I will clarify that I've got a somewhat odd alternator plug, although it was factory from some GM product of the 80's, might have been a van. It has almost a "t-handle" that both keeps the wires from being stressed, and allows for easier grip to pull it. I'm going to try and find a "normal" plug and see if they will seat deeper, but I don't think so, since the alternators all had the same attachment method. Only way to fix this would appear to be cutting some plastic back on the adapter harness plug AND the alternator plug, both of which is going to weaken how the two connectors lock together. I'll take pics if I can.
Here are the pictures showing the adapter harness that didn't work right, the fix, and some data.
This is the adapter harness plug mated to the stock alt plug. Note that you can clearly see the blades are not going very far into the stock plug. It appears this harness is not made for these plugs, although it fits. But this is why I lost charge. The connection was intermittent. That is unacceptable. Get a stock CS alt plug from the wrecking yard, and ad the resistor yourself. It is NOT worth the harness $$ or the potential headache! I paid about $25 for this harness that isn't correct! Anybody that can cut and splice can make this themselves. If you get an adapter that looks like this, you are going to have to cut and solder anyways, why not make the thing for about $2 instead of paying someone else (too much) for the privilege of modifying something they made wrong. In the end, I ended up cutting the 12SI plug off, the adapter end off of the harness, and soldering the CS plug directly to the truck harness. It couldn't have been easier.

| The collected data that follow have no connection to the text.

(** ** Lemmas *)

Lemma num_add_int (x y : Z) : Z.abs (x + y) < 2 ^ 53 -> num_add (JInt x) (JInt y) = JInt (x + y).
Proof. intros H. unfold num_add. by rewrite fl_int_exact. Qed.
Lemma num_sub_int (x y : Z) : Z.abs (x - y) < 2 ^ 53 -> num_sub (JInt x) (JInt y) = JInt (x - y).
Proof. intros H. unfold num_sub. by rewrite fl_int_exact. Qed.
Lemma num_max_int (x y : Z) : num_max (JInt x) (JInt y) = JInt (Z.max x y).
Proof. unfold num_max. rewrite num_le_int. destruct (Z.leb_spec x y); f_equal; lia. Qed.
Lemma num_min_int (x y : Z) : num_min (JInt x) (JInt y) = JInt (Z.min x y).
Proof. unfold num_min. rewrite num_le_int. destruct (Z.leb_spec x y); f_equal; lia. Qed.
Lemma num_index_int (x : Z) : num_index (JInt x) = x.
Proof. unfold num_index, num_q; simpl. apply Z.quot_1_r. Qed.

(** *** Counting outcomes *)

Definition count_status (st : ItemStatus.MediaOperationItemStatus) (l : list BulkOperationItem) : Z :=
  Z.of_nat (length (List.filter (fun item => bool_decide (itemStatus item = st)) l)).
Definition is_refusal (item : BulkOperationItem) : bool := negb (bool_decide (itemStatus item = ItemStatus.Ok)).

Lemma count_status_cons st item l :
  count_status st (item :: l) = (if decide (itemStatus item = st) then 1 else 0) + count_status st l.
Proof. unfold count_status; simpl. case_bool_decide; case_decide; simpl; try done; lia. Qed.
Lemma count_status_nonneg st l : 0 <= count_status st l.
Proof. unfold count_status. lia. Qed.
Lemma count_status_total l :
  count_status ItemStatus.Ok l + count_status ItemStatus.Failed l + count_status ItemStatus.Skipped l = Z.of_nat (length l).
Proof.
  induction l as [|item l IH]; [done|]. rewrite !count_status_cons. cbn [length]. rewrite Nat2Z.inj_succ.
  destruct (itemStatus item); repeat case_decide; try done; lia.
Qed.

Here is the pinout of the CS alt plug. You only need those two wires. On my setup the red goes to red, the yellow goes to the brown. Yellow hot with the key on, red hot all the time.
Picture of the resistor in the harness. Looks to me like they heated the shrinkwrap up too much when they made it, no sign of abrasion.
I'm not that good with the meter, but I did test resistance on the yellow wire through the resistor, which will give our electrical experts enough I'm sure to recommend the right resistor. I'm pretty sure the correct resistor value is given elsewhere online (probably in the links above) though to build your own.